Sintering is well known for refractory materials such as ceramics but also for some polymers (Liangbin et al. 2001), and it may thus represent a new innovative way of forming cellulose-based materials.

Conclusions

Solid compressed samples were formed from cellulose powder under high pressure compression with no binder at room temperature. The increase of temperature (up to 160 °C) during compression, improved the mechanical properties of all samples. This increase was even higher for low CI cellulose samples and for α-Cellulose, which had a wider particle size distribution. In the light of specific analyses, the cohesion mechanism seemed to be that of sintering.
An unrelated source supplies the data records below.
(** The lines before the loop: when they return, the model is the one
    that [init_model] makes of the data and of the parameters and
    hyperparameters of the given model. *)
Lemma apply_prepare_effect a s r s1 :
  apply_prepare a s = (r, s1) ->
  inference_only a s s1
  ∧ forall p dest m0, r = Ret (p, dest, m0) ->
      exists pr hp,
        params (apply_model_arg a) = Some pr
        ∧ hypparams (apply_model_arg a) = Some hp
        ∧ init_model (apply_data a) pr hp (apply_verbose a) (world s)
          = (Ret m0, world s1).
Proof.
  unfold apply_prepare. rewrite eff_bind_unfold, set_parallel_flag_effect.
  simpl. rewrite eff_bind_unfold.
  set (s0 := {| world := world s; files := files s;
                stream := stream s ++ _; journal := journal s |}).
  assert (inference_only a s s0) as Hs0 by apply say_all_inference.
  set (dest := if apply_save_results a then _ else _).
  assert ((exists d, dest s0 = (Ret d, s0)) ∨ (exists e, dest s0 = (Raise e, s0)))
    as [[d ->]|[e ->]].
  { unfold dest. destruct (apply_save_results a); [|left; by eexists].
    destruct (results_path a); [left; by eexists|].
    destruct (apply_project_dir a), (apply_name a);
      (left; by eexists) || (right; by eexists). }
  2:{ by intros [= <- <-]. }
  rewrite eff_bind_unfold. unfold lift_res at 1.
  destruct (params (apply_model_arg a)) as [pr|] eqn:Hpr;
    [|by intros [= <- <-]].
  rewrite eff_bind_unfold. unfold lift_res at 1.
  destruct (hypparams (apply_model_arg a)) as [hp|] eqn:Hhp;
    [|by intros [= <- <-]].
  rewrite eff_bind_unfold. unfold note, modify, call. simpl.
  rewrite eff_bind_unfold. simpl.
  assert (forall w,
            inference_only a s
              {| world := w; files := files s; stream := stream s0;
                 journal := journal s
                   ++ [CallInit (apply_data a) pr hp (apply_verbose a)] |})
    as Hinit.
  { intros w. split; [|done]. eexists. split; [done|].
    apply Forall_singleton. done. }
  destruct (init_model _ _ _ _ _) as [[m0|e] w] eqn:Hm; intros [= <- <-].
  - split; [apply Hinit|]. intros p' dest' m0' [= <- <- <-].
    by exists pr, hp.
  - split; [apply Hinit|done].
Qed.

Lemma extract_results_inference a m md dir nm save_results dest s r s' :
  extract_results m md dir nm save_results dest s = (r, s') ->
  inference_only a s s'.
Proof.
  unfold extract_results. rewrite eff_bind_unfold.
  set (path := if save_results then _ else _).
  assert ((exists d, path s = (Ret d, s)) ∨ (exists e, path s = (Raise e, s)))
    as [[d ->]|[e ->]].
  { unfold path. destruct save_results; [|left; by eexists].
    rewrite eff_bind_unfold. unfold lift_res.
    destruct (_get_path dest dir nm "results.h5"); [left|right]; by eexists. }
  2:{ intros [= <- <-]. apply inference_only_refl. }
  rewrite eff_bind_unfold. unfold lift_res at 1.
  destruct (states m) as [st|];
    [|intros [= <- <-]; apply inference_only_refl].
  rewrite eff_bind_unfold. unfold lift_res at 1.
  destruct (results_of st md) as [results|e];
    [|intros [= <- <-]; apply inference_only_refl].
  rewrite eff_bind_unfold.
  destruct save_results; [|intros [= <- <-]; apply inference_only_refl].
  destruct d as [p|]; [|intros [= <- <-]; apply inference_only_refl].
  unfold write_file, note, say, modify. rewrite !eff_bind_unfold. simpl.
  intros [= <- <-]. split; simpl.
  - eexists. split; [done|]. apply Forall_singleton. done.
  - intros path'. unfold snapshots_at, save_hdf5.
    destruct (decide (p = path')) as [->|Hne].
    + rewrite lookup_insert_eq. simpl. by rewrite (left_id_L ∅ (∪)).
    + by rewrite lookup_insert_ne.
Qed.

(** The lines before the loop, when the model dictionary has its
    parameters and hyperparameters, the destination is in order and
    [init_model] returns. *)
Lemma apply_prepare_returns a s pr hp dest m0 w0 :
  params (apply_model_arg a) = Some pr ->
  hypparams (apply_model_arg a) = Some hp ->
  apply_destination a = Ret dest ->
  init_model (apply_data a) pr hp (apply_verbose a) (world s) = (Ret m0, w0) ->
  apply_prepare a s
  = (Ret ((_set_parallel_flag default_backend
             (apply_parallel_message_passing a)).1, dest, m0),
     {| world := w0; files := files s;
        stream := stream s
                  ++ (_set_parallel_flag default_backend
                        (apply_parallel_message_passing a)).2;
        journal := journal s
                   ++ [CallInit (apply_data a) pr hp (apply_verbose a)] |}).
Proof.
  intros Hpr Hhp Hdest Hinit. unfold apply_prepare.
  rewrite eff_bind_unfold, set_parallel_flag_effect. simpl.
  rewrite eff_bind_unfold.
  set (s0 := {| world := world s; files := files s;
                stream := stream s ++ _; journal := journal s |}).
  set (dst := if apply_save_results a then _ else _).
  assert (dst s0 = (Ret dest, s0)) as ->.
  { unfold dst. unfold apply_destination in Hdest.
    destruct (apply_save_results a); [|by injection Hdest as <-].
    destruct (results_path a); [by injection Hdest as <-|].
    destruct (apply_project_dir a), (apply_name a); try done.
    by injection Hdest as <-. }
  rewrite eff_bind_unfold. unfold lift_res at 1. rewrite Hpr.
  rewrite eff_bind_unfold. unfold lift_res at 1. rewrite Hhp.
  rewrite eff_bind_unfold. unfold note, modify, call. simpl.
  rewrite eff_bind_unfold. simpl. by rewrite Hinit.
Qed.

(** The loop of [apply_model] against the reference run. *)
Lemma apply_loop_run a (p : pmp_flag) (xs : list Z) m s :
  for_break xs (apply_iteration a p) m s
  = (match run_failure (spec_inference_run (apply_data a) (apply_options a p)
                          (length xs) m (world s)) with
     | Some e => Raise e
     | None => Ret (run_state (spec_inference_run (apply_data a)
                                 (apply_options a p) (length xs) m (world s)))
     end,
     {| world := run_world (spec_inference_run (apply_data a)
                              (apply_options a p) (length xs) m (world s));
        files := files s;
        stream := stream s
                  ++ run_stream (spec_inference_run (apply_data a)
                                   (apply_options a p) (length xs) m (world s));
        journal := journal s
                   ++ run_calls (spec_inference_run (apply_data a)
                                   (apply_options a p) (length xs) m
                                   (world s)) |}).
Proof.
  revert m s. induction xs as [|i xs IH]; intros m s.
  - simpl. destruct s. simpl. by rewrite !app_nil_r.
  - cbn [for_break length spec_inference_run]. rewrite eff_bind_unfold.
    unfold apply_iteration at 1, or_break.
    rewrite wrapped_resample_unfold. cbv zeta.
    destruct (resample_model _ _ _ _) as [[m'|e] w].
    + destruct (check_for_nans m').1; [done|].
      rewrite IH. simpl. by rewrite <- !app_assoc.
    + destruct e; simpl; by rewrite ?app_nil_r.
Qed.

(** C6. Every call that [apply_model] makes is the initialisation, a
    resampling with [states_only=True], or the write of the results, and
    the snapshots of every file stay as they are. Moreover, when the
    model dictionary has its parameters and hyperparameters, the
    destination is in order and [init_model] returns the fresh state
    [m0], [apply_model] is the reference run: [init_model] is called
    once, on the data and the parameters and hyperparameters given;
    [resample_model] is called with [states_only=True] on [m0] and then
    on each state that the call before returned, as often as there are
    iterations or until one stops early; no file is written before the
    results are extracted; and what is returned, on completion and on an
    early stop, is [extract_results] of the state adopted last. An
    exception of a resampling call that does not stop the loop escapes. *)
Theorem apply_model_inference a s :
  inference_only a s (apply_model a s).2
  ∧ forall pr hp dest m0 w0,
      params (apply_model_arg a) = Some pr ->
      hypparams (apply_model_arg a) = Some hp ->
      apply_destination a = Ret dest ->
      init_model (apply_data a) pr hp (apply_verbose a) (world s)
      = (Ret m0, w0) ->
      let resolved := _set_parallel_flag default_backend
                        (apply_parallel_message_passing a) in
      let run := spec_inference_run (apply_data a)
                   {| ar_only := apply_ar_only a; states_only := Some true;
                      verbose := apply_verbose a;
                      parallel_message_passing := resolved.1 |}
                   (Z.to_nat (apply_num_iters a)) m0 w0 in
      let s2 := {| world := run_world run; files := files s;
                   stream := stream s ++ resolved.2 ++ run_stream run;
                   journal := journal s
                              ++ CallInit (apply_data a) pr hp (apply_verbose a)
                                 :: run_calls run |} in
      apply_model a s
      = match run_failure run with
        | Some e => (Raise e, s2)
        | None =>
            extract_results (run_state run) (apply_metadata a)
              (apply_project_dir a) (apply_name a) (apply_save_results a)
              dest s2
        end.
Proof.
  split.
  - unfold apply_model. rewrite eff_bind_unfold.
    destruct (apply_prepare a s) as [[[[p dest] m0]|e] s1] eqn:Hprep;
      apply apply_prepare_effect in Hprep as [H1' _]; [|done].
    rewrite eff_bind_unfold.
    destruct (for_break _ _ m0 s1) as [[m|e] s2] eqn:Hloop;
      apply apply_loop_inference in Hloop;
      [|by apply inference_only_trans with s1].
    destruct (extract_results _ _ _ _ _ _ s2) as [r s3] eqn:Hext.
    apply (extract_results_inference a) in Hext. simpl.
    apply inference_only_trans with s2; [|done].
    by apply inference_only_trans with s1.
  - intros pr hp dest m0 w0 Hpr Hhp Hdest Hinit. cbv zeta.
    unfold apply_model.
    rewrite eff_bind_unfold,
      (apply_prepare_returns a s pr hp dest m0 w0 Hpr Hhp Hdest Hinit).
    rewrite eff_bind_unfold, apply_loop_run. simpl.
    unfold range. rewrite length_seqZ, Z.sub_0_r. unfold apply_options.
    rewrite <- !app_assoc. simpl.
    by destruct (run_failure _).
Qed.

End ResultsFacts.

(** ** The properties on given inputs *)

Section Runs.
Import Scalars Examples.

#[local] Existing Instance Scalars.objects.
#[local] Existing Instance Script.payloads.

(** *** Hyperparameters *)

(** [kappa=5] over the float [10.0]: the entry becomes the float [5.0]
    and the cast is announced. *)
Lemma update_hypparams_casts_witness :
  update_hypparams (model_with (Some hp_two_groups)) [("kappa", VInt 5)]
  = (Ret (model_with (Some (dict_set "trans_hypparams"
                              [("kappa", VFloat five); ("num_states", VInt 100)]
                              hp_two_groups))),
     model_with (Some (dict_set "trans_hypparams"
                         [("kappa", VFloat five); ("num_states", VInt 100)]
                         hp_two_groups)),
     [Warn (WillBeCast (VInt 5) "kappa" TInt TFloat)]).
Proof.
  refine (proj1 (update_hypparams_casts
                   (model_with (Some hp_two_groups)) hp_two_groups
                   "trans_hypparams"
                   [("kappa", VFloat ten); ("num_states", VInt 100)]
                   "kappa" (VFloat ten) (VInt 5) (VFloat five)
                   eq_refl _ eq_refl eq_refl eq_refl eq_refl _)).
  - apply (bool_decide_unpack _). vm_compute. exact I.
  - intros group' g' Hne. simpl.
    destruct (String.eqb_spec group' "trans_hypparams"); [done|].
    destruct (String.eqb_spec group' "ar_hypparams"); [|done].
    by intros [= <-].
Defined.

(** [nlags=True] over the integer [3]: the types differ, the entry
    becomes the integer [1], and nothing is announced. *)
Lemma update_hypparams_bool_for_int :
  ~ (warnings_of
       (update_hypparams (model_with (Some hp_two_groups))
                         [("nlags", VBool true)]).2 ≠ []
     <-> type_of (VBool true) ≠ type_of (VInt 3)).
Proof. intros [_ Hwarn]. by apply Hwarn. Qed.

Example bool_given_for_int_run :
  update_hypparams (model_with (Some hp_two_groups)) [("nlags", VBool true)]
  = (Ret (model_with (Some (dict_set "ar_hypparams"
                              [("nlags", VInt 1); ("S_0", VList [1; 1])]
                              hp_two_groups))),
     model_with (Some (dict_set "ar_hypparams"
                         [("nlags", VInt 1); ("S_0", VList [1; 1])]
                         hp_two_groups)),
     []).
Proof. reflexivity. Qed.

Lemma update_hypparams_unmatched_witness :
  update_hypparams (model_with (Some hp_two_groups)) [("foobar", VInt 1)]
  = (Ret (model_with (Some hp_two_groups)), model_with (Some hp_two_groups),
     [Warn (NotFound ["foobar"])]).
Proof.
  refine (update_hypparams_unmatched
            (model_with (Some hp_two_groups)) hp_two_groups
            [("foobar", VInt 1)] eq_refl _ _); [done|].
  intros group g k Hg Hk. apply list_elem_of_singleton in Hk as ->.
  simpl in Hg.
  destruct (String.eqb_spec group "trans_hypparams");
    [by injection Hg as <-|].
  destruct (String.eqb_spec group "ar_hypparams"); [by injection Hg as <-|].
  done.
Defined.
PVT diagrams showed a marked densification with temperature. The specific surface areas of compressed samples drastically decreased at high compression temperature, and on SEM photographs, fibers blended into a smooth surface. This densification was also linked to an increase in the crystallinity index of cellulose samples. More studies are needed to completely understand this interdiffusion phenomenon and evaluate its possible applications.